Mi madre era así: travesura por donde la mirásemos. Papá era diferente, y era él quien solía regresar de un arduo día de trabajo o de algún viaje de varios días, a pasar revista a los líos de toda la familia, mamá incluída. Mamá hacía reír a papá como ninguna otra persona lo conseguía y era la única que escapaba a su mirada severa y sus reprimendas. El cómo lo hacía es un misterio para todos, pero sabíamos por seguro que podíamos confiar en que el castigo no fuera severo en lo más mínimo si ella estaba de por medio. Aunque no está de más decir que, en el memorable episodio de la excursión a las lagunas del bosque, ni siquiera ella pudo escapar de una larga charla a puerta cerrada en el solarium.
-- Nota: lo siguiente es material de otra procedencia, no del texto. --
Lemma analyze_timing_patterns_returns (results : list RequestResult) :
  let times := map response_time results in
  returns (St := St) (analyze_timing_patterns sqrt results)
    (fun ta => 2 <= len results -> (0 < mean_of times)%Q ->
               dict_get "timing_consistency" ta = Some (consistency_from times)).
Proof.
  cbv zeta. unfold analyze_timing_patterns.
  destruct (Z.ltb_spec (len results) 2) as [Hn | Hn];
    [apply returns_ret; intros; lia |].
  assert (Hlen : len (map response_time results) = len results)
    by (unfold len; now rewrite length_map).
  assert (Hne : map response_time results <> [])
    by (intros E; rewrite E in Hlen; cbn in Hlen; lia).
  eapply returns_bind with (R := fun _ => True); [now apply returns_ret |].
  intros max_variation _.
  eapply returns_bind with (R := fun _ => True).
  { destruct (variations_of _) as [| v vs] eqn:V; [now apply returns_ret |].
    eapply returns_bind; [apply mean_returns; discriminate |].
    intros m _. now apply returns_ret. }
  intros avg_variation _.
  eapply returns_bind; [apply (mean_returns _ Hne) |]. intros m Hm.
  eapply returns_bind with
    (R := fun tc => (0 < m)%Q -> tc = consistency_from (map response_time results)).
  { destruct (Qgtb m 0) eqn:G.
    - apply Qgtb_gt in G.
      eapply returns_bind; [apply stdev_returns; lia |]. intros sd ->.
      eapply returns_bind; [apply (mean_returns _ Hne) |]. intros m' ->.
      eapply returns_bind; [apply returns_div |].
      + rewrite <- Hm. intros E. rewrite E in G. now apply Qlt_irrefl in G.
      + intros q ->. now apply returns_ret.
    - apply Qgtb_le in G. apply returns_ret. intros H. exfalso.
      apply (Qlt_irrefl 0). eapply Qlt_le_trans; eauto. }
  intros timing_consistency Htc.
  eapply returns_bind; [apply detect_outliers_returns |]. intros outliers _.
  eapply returns_bind; [apply analyze_trend_returns |]. intros trending _.
  apply returns_ret. intros _ Hpos. cbn. f_equal. apply Htc. now rewrite Hm.
Qed.

(** What [analyze_results] reports as [std_dev] of the response times and
    as [timing_consistency]. *)
Definition reported_std_dev (stats : pyval) : option pyval :=
  match dict_get "response_times" stats with
  | Some rt => dict_get "std_dev" rt
  | None => None
  end.

Definition reported_consistency (stats : pyval) : option pyval :=
  match dict_get "timing_analysis" stats with
  | Some ta => dict_get "timing_consistency" ta
  | None => None
  end.

Lemma analyze_results_returns (results : list RequestResult) :
  let data := map response_time (filter success results) in
  data <> [] ->
  returns (St := St) (analyze_results sqrt results)
    (fun stats =>
       reported_std_dev stats =
       Some (if 1 <? len data then PFloat (sqrt (sample_variance data)) else PInt 0) /\
       (2 <= len data -> (0 < mean_of data)%Q ->
        reported_consistency stats = Some (consistency_from data))).
Proof.
  cbv zeta. intros Hne. unfold analyze_results.
  destruct results as [| r results]; [contradiction |].
  set (successful := filter success (r :: results)) in *.
  pose proof (analyze_timing_patterns_returns successful) as Hta. cbv zeta in Hta.
  assert (Hlen : len (map response_time successful) = len successful)
    by (unfold len; now rewrite length_map).
  destruct (map response_time successful) as [| t ts] eqn:D; [contradiction |].
  eapply returns_bind; [apply (mean_returns _ Hne) |]. intros mean _.
  eapply returns_bind; [apply (median_returns _ Hne) |]. intros median _.
  eapply returns_bind; [apply (np_percentile_returns _ 95%Q Hne); now vm_compute |].
  intros p95 _.
  eapply returns_bind; [apply (np_percentile_returns _ 99%Q Hne); now vm_compute |].
  intros p99 _.
  eapply returns_bind with
    (R := fun v => v = if 1 <? len (t :: ts)
                       then PFloat (sqrt (sample_variance (t :: ts))) else PInt 0).
  { destruct (Z.ltb_spec 1 (len (t :: ts))) as [Hn | Hn]; [| now apply returns_ret].
    eapply returns_bind; [apply stdev_returns; lia |].
    intros sd ->. now apply returns_ret. }
  intros std_dev ->.
  eapply returns_bind; [apply Hta |].
  intros timing_analysis Htc.
  apply returns_ret. split; [reflexivity |].
  intros Hn Hpos. unfold reported_consistency. cbn. apply Htc; [lia | exact Hpos].
Qed.

End Benchmark.

(** *** [analyze_timing.py]: [calculate_statistics] raises nothing *)

Section Timing.
Import AnalyzeTiming.
Context {St : Type}.
Variable sqrt : Q -> Q.

(** The coefficient of variation [calculate_statistics] reports. *)
Definition cv_from (xs : list Q) : pyval :=
  if Qneb (mean_of xs) 0
  then PFloat (sqrt (population_variance xs) / mean_of xs)%Q
  else PInt 0.

Lemma calculate_statistics_returns (t : Q) (ts : list Q) :
  returns (St := St) (calculate_statistics sqrt (t :: ts))
    (fun stats =>
       dict_get "std_dev" stats = Some (PFloat (sqrt (population_variance (t :: ts)))) /\
       dict_get "cv" stats = Some (cv_from (t :: ts)) /\
       exists p25 p75,
         dict_get "p25" stats = Some (PFloat p25) /\
         dict_get "p75" stats = Some (PFloat p75) /\
         (p25 <= p75)%Q).
Proof.
  unfold calculate_statistics.
  pose proof (len_positive t ts) as Hn.
  pose proof (len_sorted (t :: ts)) as Hs.
  pose proof (sorted_nonempty_list t ts) as Hsne.
  eapply returns_bind; [apply returns_div, len_nonzero |]. intros mean Hmean.
  eapply returns_bind with (R := fun _ => True).
  { destruct (Z.eqb_spec (len (t :: ts) mod 2) 1) as [Hodd | Heven].
    - eapply returns_weaken; [apply returns_index | auto].
      rewrite Hs. split; [apply Z.div_pos; lia | apply Z.div_lt_upper_bound; lia].
    - assert (Hn2 : 2 <= len (t :: ts)).
      { destruct (Z.eq_dec (len (t :: ts)) 1) as [E | E];
          [rewrite E in Heven; now cbn in Heven | lia]. }
      assert (Hhalf : 1 <= len (t :: ts) / 2 < len (t :: ts)).
      { split; [apply Z.div_le_lower_bound; lia | apply Z.div_lt_upper_bound; lia]. }
      eapply returns_bind with (R := fun _ => True);
        [eapply returns_weaken; [apply returns_index; rewrite Hs; lia | auto] |].
      intros a _.
      eapply returns_bind with (R := fun _ => True);
        [eapply returns_weaken; [apply returns_index; rewrite Hs; lia | auto] |].
      intros b _. now apply returns_ret. }
  intros median _.
  eapply returns_bind; [apply (Percentile.percentile_returns _ 25%Q Hsne); now vm_compute |].
  intros p25 H25.
  eapply returns_bind; [apply (Percentile.percentile_returns _ 75%Q Hsne); now vm_compute |].
  intros p75 H75.
  eapply returns_bind; [apply (Percentile.percentile_returns _ 95%Q Hsne); now vm_compute |].
  intros p95 _.
  eapply returns_bind; [apply (Percentile.percentile_returns _ 99%Q Hsne); now vm_compute |].
  intros p99 _.
  eapply returns_bind; [apply returns_div, len_nonzero |]. intros variance Hvar.
  assert (Hm : mean = mean_of (t :: ts)) by exact Hmean.
  assert (Hv : variance = population_variance (t :: ts)) by (rewrite Hvar, Hm; reflexivity).
  eapply returns_bind with (R := fun cv => cv = cv_from (t :: ts)).
  { unfold cv_from. rewrite <- Hm, <- Hv.
    destruct (Qneb mean 0) eqn:N; [| now apply returns_ret].
    apply Qneb_neq in N.
    eapply returns_bind; [apply returns_div, N |]. intros q ->. now apply returns_ret. }
  intros cv ->.
  eapply returns_bind with (R := fun _ => True).
  { destruct (variations_of (t :: ts)) as [| v vs]; [now apply returns_ret |].
    eapply returns_bind; [apply returns_div, len_nonzero |].
    intros q _. now apply returns_ret. }
  intros avg_variation _.
  apply returns_ret. rewrite Hv. split; [reflexivity |]. split; [reflexivity |].
  exists p25, p75. split; [reflexivity |]. split; [reflexivity |].
  rewrite H25, H75.
  apply Percentile.piecewise_monotone;
    [apply Percentile.sorted_is_sorted | exact Hsne | | |]; now vm_compute.
Qed.

End Timing.

(** *** The two components on the same data *)

(** A successful request [id] that took [t] milliseconds. *)
Definition succeeded (id : Z) (t : Q) : AdvancedBenchmark.RequestResult :=
  {| AdvancedBenchmark.request_id := id;
     AdvancedBenchmark.start_time := inject_Z id;
     AdvancedBenchmark.end_time := (inject_Z id + t / 1000)%Q;
     AdvancedBenchmark.response_time := t;
     AdvancedBenchmark.status_code := 200;
     AdvancedBenchmark.success := true;
     AdvancedBenchmark.result_value := true;
     AdvancedBenchmark.error := None;
     AdvancedBenchmark.queue_time := 0;
     AdvancedBenchmark.processing_time := 0 |}.

(** Two successful requests with response times 1 ms and 3 ms. *)
Definition two_results : list AdvancedBenchmark.RequestResult :=
  [succeeded 0 1; succeeded 1 3].

Definition times_of (results : list AdvancedBenchmark.RequestResult) : list Q :=
  map AdvancedBenchmark.response_time (filter AdvancedBenchmark.success results).

Lemma single_has_no_variance (x : Q) : (population_variance [x] == 0)%Q.
Proof.
  unfold population_variance, squared_deviations, mean_of, sum, len.
  cbn [List.length Z.of_nat Pos.of_succ_nat map fold_left].
  change (inject_Z 1) with 1%Q.
  cbn [Qpower Qpower_positive pow_pos]. field.
Qed.

(** C10. [calculate_statistics] reports [std_dev = sqrt(S / n)], where [S]
    is the sum of squared deviations from the mean (population formula), so
    a single response time has [std_dev = 0]; its [cv] is that [std_dev]
    over the mean. [analyze_results] reports the sample standard deviation
    [sqrt(S / (n - 1))] of [statistics.stdev] when there are at least two
    successful response times and an explicit 0 otherwise; the ratio
    [stdev / mean] enters its [timing_consistency]. For the response times
    1 and 3 the two reported [std_dev] values differ, and so do the two
    ratios to the mean. [sqrt] is any function that vanishes at zero and is
    injective on the rationals that are not negative. *)
Theorem population_against_sample (sqrt : Q -> Q) :
  (forall v, (v == 0)%Q -> (sqrt v == 0)%Q) ->
  (forall u v, (0 <= u)%Q -> (0 <= v)%Q -> (sqrt u == sqrt v)%Q -> (u == v)%Q) ->
  (forall t ts, exists stats,
     run (AnalyzeTiming.calculate_statistics sqrt (t :: ts)) = Ok stats /\
     dict_get "std_dev" stats = Some (PFloat (sqrt (population_variance (t :: ts)))) /\
     dict_get "cv" stats = Some (cv_from sqrt (t :: ts))) /\
  (forall x, (sqrt (population_variance [x]) == 0)%Q) /\
  (forall results,
     times_of results <> [] ->
     exists stats,
       run (AdvancedBenchmark.analyze_results sqrt results) = Ok stats /\
       reported_std_dev stats =
       Some (if 1 <? len (times_of results)
             then PFloat (sqrt (sample_variance (times_of results)))
             else PInt 0) /\
       (2 <= len (times_of results) -> (0 < mean_of (times_of results))%Q ->
        reported_consistency stats = Some (consistency_from sqrt (times_of results)))) /\
  (exists stats1 stats2 sd1 sd2,
     times_of two_results = [1; 3]%Q /\
     run (AnalyzeTiming.calculate_statistics sqrt (times_of two_results)) = Ok stats1 /\
     run (AdvancedBenchmark.analyze_results sqrt two_results) = Ok stats2 /\
     dict_get "std_dev" stats1 = Some (PFloat sd1) /\
     reported_std_dev stats2 = Some (PFloat sd2) /\
     ~ (sd1 == sd2)%Q /\
     dict_get "cv" stats1 = Some (PFloat (sd1 / mean_of [1; 3]))%Q /\
     reported_consistency stats2 = Some (PFloat (1 - sd2 / mean_of [1; 3]))%Q /\
     ~ (sd1 / mean_of [1; 3] == sd2 / mean_of [1; 3])%Q).
Proof.
  intros sqrt_zero sqrt_injective.
  split; [| split; [| split]].
  - intros t ts.
    destruct (returns_run _ _ (calculate_statistics_returns sqrt t ts))
      as (stats & E & Hsd & Hcv & _).
    exists stats. auto.
  - intros x. apply sqrt_zero, single_has_no_variance.
  - intros results Hne.
    destruct (returns_run _ _ (analyze_results_returns sqrt results Hne))
      as (stats & E & Hsd & Htc).
    exists stats. auto.
  - assert (Hdiff : ~ (sqrt (population_variance [1; 3]%Q)
                       == sqrt (sample_variance [1; 3]%Q))%Q).
    { intros H. apply sqrt_injective in H; [| now vm_compute | now vm_compute].
      revert H. now vm_compute. }
    assert (Hm : (mean_of [1; 3]%Q == 2)%Q) by now vm_compute.
    destruct (returns_run _ _ (calculate_statistics_returns sqrt 1%Q [3%Q]))
      as (stats1 & E1 & Hsd1 & Hcv1 & _).
    destruct (returns_run _ _ (analyze_results_returns sqrt two_results ltac:(discriminate)))
      as (stats2 & E2 & Hsd2 & Htc2).
    exists stats1, stats2,
      (sqrt (population_variance [1; 3]%Q)), (sqrt (sample_variance [1; 3]%Q)).
    split; [reflexivity |]. split; [exact E1 |]. split; [exact E2 |].
    split; [exact Hsd1 |]. split; [exact Hsd2 |]. split; [exact Hdiff |].
    split; [exact Hcv1 |].
    split; [apply Htc2; now vm_compute |].
    intros H. apply Hdiff. rewrite Hm in H.
    unfold Qdiv in H. apply Qmult_inj_r in H; [exact H | now vm_compute].
Qed.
Papá era un caso más interesante y extraño que las cintas de mamá. Eso ni dudarlo. Con una ardua historia a cuestas, uno podría imaginarse que sería un hombre duro y rudo, cosa que, efectivamente, podía ser cuando se lo proponía; pero lo cierto es que, en el día a día, él siempre se miraba alegre y feliz. Era un aventurero nato, un apasionado del riesgo y de los retos; creo que por eso era tan bueno como presidente del consorcio financiero más destacado de esta nación, y creo también que, debido a eso mismo, él y madre se entendían a la perfección.

Tan simple como parezca mis padres fueron un matrimonio ejemplar y una pareja delirantemente feliz que se amaba con locura. Padre era once años mayor que madre y, cosa más rara aún, había sido su padre adoptivo. Mi madre era huérfana y mi padre, conmovido por su sufrimiento, la había adoptado en secreto para poder cuidar de ella y brindarle así una educación privilegiada, y no sería sino hasta muchos años después, tras haber vivido muchas aventuras y experiencias juntos, que ella se enteraría de que él era su tutor. Después de eso, habría de pasar todavía algún tiempo para que el destino dictara el veredicto final respecto a ellos, quienes acabaron por enamorarse y desafiar al mundo entero en nombre de ese amor.